WHAT IS REQUIRED: Check every line of the data for the word "assert", and copy those that have it.

┄┄┄┄┄┄

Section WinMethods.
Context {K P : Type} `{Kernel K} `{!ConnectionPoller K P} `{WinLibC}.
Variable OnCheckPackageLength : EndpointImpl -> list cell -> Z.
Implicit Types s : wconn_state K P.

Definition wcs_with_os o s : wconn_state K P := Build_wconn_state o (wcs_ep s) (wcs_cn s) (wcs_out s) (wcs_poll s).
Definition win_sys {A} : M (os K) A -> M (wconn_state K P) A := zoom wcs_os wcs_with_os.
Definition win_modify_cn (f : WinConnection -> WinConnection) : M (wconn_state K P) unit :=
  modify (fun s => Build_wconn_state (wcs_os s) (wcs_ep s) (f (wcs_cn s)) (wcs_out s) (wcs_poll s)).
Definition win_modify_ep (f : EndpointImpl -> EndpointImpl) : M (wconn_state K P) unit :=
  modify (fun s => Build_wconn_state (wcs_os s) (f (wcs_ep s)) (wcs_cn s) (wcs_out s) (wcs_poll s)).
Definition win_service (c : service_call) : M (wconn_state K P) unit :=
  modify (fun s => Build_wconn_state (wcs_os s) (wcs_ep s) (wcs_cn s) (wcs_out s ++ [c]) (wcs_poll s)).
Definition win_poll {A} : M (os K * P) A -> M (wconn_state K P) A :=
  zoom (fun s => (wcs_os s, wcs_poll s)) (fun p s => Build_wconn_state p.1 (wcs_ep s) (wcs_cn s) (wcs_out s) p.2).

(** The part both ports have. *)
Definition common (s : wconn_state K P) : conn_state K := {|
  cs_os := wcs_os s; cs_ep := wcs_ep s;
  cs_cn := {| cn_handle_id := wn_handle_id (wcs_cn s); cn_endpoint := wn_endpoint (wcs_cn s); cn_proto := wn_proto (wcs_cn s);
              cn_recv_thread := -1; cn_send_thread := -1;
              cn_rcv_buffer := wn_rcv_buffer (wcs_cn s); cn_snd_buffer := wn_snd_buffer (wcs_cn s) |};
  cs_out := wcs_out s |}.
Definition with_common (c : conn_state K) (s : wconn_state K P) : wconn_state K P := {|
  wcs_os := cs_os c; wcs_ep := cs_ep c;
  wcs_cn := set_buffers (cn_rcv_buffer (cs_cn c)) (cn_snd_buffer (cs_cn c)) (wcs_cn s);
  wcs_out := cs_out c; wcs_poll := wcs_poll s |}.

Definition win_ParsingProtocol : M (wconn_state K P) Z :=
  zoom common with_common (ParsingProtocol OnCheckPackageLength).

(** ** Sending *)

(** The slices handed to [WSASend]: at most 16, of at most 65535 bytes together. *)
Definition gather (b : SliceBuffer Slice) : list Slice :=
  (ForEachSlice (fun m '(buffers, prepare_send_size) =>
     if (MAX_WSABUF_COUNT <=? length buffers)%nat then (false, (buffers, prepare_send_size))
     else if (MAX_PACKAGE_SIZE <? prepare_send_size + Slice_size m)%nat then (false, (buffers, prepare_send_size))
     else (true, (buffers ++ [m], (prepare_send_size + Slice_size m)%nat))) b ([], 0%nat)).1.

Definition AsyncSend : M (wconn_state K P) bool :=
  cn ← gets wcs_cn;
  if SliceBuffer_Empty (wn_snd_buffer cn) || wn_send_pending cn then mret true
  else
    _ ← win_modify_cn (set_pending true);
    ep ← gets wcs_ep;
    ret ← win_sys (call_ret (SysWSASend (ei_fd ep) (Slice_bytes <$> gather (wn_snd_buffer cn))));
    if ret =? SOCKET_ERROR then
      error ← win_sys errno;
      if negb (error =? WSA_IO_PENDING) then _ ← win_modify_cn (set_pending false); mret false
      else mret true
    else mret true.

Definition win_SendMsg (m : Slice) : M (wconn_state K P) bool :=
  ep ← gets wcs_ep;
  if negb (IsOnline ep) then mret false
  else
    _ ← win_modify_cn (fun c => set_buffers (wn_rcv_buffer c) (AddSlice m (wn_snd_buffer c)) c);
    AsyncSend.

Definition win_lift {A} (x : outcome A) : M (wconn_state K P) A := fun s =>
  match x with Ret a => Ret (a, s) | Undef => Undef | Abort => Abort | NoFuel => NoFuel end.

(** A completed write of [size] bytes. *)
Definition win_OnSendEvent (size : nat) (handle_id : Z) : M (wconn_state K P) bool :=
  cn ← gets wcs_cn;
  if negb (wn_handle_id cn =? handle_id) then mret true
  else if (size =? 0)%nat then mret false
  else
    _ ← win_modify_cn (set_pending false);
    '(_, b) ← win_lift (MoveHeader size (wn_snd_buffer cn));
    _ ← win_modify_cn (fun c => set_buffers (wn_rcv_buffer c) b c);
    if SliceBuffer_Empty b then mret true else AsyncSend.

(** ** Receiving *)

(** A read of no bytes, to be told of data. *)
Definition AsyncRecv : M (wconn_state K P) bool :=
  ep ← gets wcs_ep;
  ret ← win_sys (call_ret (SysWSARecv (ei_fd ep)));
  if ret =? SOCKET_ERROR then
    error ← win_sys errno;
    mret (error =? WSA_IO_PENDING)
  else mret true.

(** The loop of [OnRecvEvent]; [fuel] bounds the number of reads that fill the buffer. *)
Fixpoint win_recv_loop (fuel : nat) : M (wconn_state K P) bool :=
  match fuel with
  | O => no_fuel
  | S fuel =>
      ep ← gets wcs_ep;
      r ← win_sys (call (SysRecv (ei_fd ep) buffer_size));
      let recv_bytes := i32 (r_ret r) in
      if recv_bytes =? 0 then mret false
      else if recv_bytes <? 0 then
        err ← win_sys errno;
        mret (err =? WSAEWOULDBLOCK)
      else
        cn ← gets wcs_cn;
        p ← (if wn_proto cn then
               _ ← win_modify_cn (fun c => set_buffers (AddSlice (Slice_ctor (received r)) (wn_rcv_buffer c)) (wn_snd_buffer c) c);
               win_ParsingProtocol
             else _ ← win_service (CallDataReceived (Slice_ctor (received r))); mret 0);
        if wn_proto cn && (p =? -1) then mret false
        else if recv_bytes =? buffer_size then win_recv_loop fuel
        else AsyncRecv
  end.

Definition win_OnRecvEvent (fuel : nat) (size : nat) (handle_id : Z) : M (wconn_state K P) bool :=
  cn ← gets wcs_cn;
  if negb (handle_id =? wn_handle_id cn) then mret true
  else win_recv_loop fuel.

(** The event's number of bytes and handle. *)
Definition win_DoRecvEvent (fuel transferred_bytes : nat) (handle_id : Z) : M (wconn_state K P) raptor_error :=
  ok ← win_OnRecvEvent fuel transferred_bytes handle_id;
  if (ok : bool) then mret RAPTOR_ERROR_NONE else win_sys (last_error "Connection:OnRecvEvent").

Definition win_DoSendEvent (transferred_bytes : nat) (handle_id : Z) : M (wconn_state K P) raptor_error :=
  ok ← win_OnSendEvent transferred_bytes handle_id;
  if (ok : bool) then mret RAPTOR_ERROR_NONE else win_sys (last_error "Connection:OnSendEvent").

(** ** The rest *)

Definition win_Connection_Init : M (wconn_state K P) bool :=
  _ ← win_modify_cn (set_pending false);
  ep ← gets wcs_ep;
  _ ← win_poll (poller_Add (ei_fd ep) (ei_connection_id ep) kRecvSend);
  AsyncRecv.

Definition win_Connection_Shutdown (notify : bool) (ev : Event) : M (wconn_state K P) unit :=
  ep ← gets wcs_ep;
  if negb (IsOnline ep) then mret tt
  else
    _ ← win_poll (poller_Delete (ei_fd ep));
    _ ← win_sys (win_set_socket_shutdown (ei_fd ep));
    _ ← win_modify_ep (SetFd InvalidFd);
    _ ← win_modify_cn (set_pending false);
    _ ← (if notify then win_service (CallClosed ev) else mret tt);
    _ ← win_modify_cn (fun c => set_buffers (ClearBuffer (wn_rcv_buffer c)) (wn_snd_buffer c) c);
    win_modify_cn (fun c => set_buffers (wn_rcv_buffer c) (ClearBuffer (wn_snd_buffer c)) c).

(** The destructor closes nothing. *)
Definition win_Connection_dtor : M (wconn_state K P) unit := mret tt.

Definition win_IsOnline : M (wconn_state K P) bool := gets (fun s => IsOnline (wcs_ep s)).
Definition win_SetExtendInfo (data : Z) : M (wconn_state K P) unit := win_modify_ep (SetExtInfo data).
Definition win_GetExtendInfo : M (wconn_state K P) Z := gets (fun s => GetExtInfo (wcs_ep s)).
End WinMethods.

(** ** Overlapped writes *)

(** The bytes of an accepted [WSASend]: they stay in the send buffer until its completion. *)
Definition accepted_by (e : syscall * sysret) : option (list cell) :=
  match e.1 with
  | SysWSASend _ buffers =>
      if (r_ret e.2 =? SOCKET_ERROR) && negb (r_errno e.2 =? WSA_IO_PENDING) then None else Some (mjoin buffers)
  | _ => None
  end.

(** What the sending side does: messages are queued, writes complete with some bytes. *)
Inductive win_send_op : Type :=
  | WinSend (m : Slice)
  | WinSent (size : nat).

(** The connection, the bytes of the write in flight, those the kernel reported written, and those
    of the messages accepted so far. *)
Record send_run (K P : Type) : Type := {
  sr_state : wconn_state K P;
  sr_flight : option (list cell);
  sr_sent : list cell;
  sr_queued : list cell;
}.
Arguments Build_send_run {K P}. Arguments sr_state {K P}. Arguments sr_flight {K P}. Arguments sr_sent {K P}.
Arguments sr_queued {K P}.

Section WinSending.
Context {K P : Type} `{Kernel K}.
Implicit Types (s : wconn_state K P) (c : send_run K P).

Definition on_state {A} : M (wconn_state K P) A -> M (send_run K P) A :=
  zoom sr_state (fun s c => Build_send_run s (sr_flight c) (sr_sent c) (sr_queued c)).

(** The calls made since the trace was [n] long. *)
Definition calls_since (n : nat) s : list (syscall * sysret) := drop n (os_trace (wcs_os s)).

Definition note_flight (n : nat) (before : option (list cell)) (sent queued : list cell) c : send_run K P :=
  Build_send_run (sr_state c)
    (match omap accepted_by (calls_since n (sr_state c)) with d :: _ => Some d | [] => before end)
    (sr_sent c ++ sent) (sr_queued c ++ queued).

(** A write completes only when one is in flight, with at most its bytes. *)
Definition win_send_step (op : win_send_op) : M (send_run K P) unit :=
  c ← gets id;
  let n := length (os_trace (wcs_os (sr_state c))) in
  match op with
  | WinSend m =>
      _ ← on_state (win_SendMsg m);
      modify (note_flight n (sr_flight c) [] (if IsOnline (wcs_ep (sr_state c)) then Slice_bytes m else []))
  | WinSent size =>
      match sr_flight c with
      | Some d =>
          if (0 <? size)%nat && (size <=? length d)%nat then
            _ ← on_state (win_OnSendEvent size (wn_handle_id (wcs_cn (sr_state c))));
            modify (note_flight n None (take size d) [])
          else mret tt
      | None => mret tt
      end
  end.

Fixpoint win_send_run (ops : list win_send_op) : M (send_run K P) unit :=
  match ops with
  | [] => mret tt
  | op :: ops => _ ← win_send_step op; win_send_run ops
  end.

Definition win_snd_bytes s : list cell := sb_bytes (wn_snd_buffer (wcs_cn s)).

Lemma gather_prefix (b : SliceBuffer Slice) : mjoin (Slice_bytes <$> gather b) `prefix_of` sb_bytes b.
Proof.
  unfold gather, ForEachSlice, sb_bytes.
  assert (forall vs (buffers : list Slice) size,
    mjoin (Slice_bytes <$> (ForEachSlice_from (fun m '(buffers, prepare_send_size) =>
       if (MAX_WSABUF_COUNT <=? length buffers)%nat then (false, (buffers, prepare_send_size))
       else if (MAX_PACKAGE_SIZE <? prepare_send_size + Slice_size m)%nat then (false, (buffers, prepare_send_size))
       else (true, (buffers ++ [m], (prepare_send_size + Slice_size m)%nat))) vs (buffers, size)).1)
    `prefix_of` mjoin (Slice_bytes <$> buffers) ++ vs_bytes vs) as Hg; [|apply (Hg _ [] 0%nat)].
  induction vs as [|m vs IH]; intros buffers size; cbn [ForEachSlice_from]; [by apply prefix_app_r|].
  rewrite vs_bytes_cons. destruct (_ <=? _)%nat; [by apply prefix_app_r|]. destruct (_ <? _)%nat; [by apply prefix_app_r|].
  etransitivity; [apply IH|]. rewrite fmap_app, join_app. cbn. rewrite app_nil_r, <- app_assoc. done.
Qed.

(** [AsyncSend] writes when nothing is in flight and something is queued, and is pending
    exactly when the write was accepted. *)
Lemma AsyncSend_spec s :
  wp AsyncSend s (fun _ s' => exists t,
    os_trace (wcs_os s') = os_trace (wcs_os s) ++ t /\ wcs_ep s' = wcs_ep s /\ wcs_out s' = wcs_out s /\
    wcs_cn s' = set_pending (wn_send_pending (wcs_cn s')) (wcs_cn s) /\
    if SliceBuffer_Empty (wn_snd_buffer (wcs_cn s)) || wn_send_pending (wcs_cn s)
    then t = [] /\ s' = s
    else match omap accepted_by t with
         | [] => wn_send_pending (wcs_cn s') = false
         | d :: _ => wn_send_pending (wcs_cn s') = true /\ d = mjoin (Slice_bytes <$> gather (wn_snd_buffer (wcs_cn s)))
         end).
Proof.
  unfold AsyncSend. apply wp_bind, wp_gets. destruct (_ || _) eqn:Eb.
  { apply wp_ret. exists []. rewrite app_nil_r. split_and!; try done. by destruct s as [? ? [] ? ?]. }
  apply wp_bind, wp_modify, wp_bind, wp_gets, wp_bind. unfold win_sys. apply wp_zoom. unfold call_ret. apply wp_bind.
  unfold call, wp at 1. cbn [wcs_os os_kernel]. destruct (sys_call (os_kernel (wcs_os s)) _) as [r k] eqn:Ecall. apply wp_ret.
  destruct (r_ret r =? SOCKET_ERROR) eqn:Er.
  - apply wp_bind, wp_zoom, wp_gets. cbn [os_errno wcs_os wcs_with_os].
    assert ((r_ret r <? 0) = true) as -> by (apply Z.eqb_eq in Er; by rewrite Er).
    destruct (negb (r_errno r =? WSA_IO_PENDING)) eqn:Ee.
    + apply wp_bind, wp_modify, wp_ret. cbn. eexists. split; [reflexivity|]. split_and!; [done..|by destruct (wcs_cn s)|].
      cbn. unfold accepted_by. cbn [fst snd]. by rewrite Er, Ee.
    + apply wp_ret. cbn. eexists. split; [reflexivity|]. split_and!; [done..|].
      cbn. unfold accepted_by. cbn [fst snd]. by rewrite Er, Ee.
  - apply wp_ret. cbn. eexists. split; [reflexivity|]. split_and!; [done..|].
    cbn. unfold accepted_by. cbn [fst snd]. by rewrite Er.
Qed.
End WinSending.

┄┄┄┄┄┄

RESPONSE AREA:
  assert (forall vs (buffers : list Slice) size,
    assert ((r_ret r <? 0) = true) as -> by (apply Z.eqb_eq in Er; by rewrite Er).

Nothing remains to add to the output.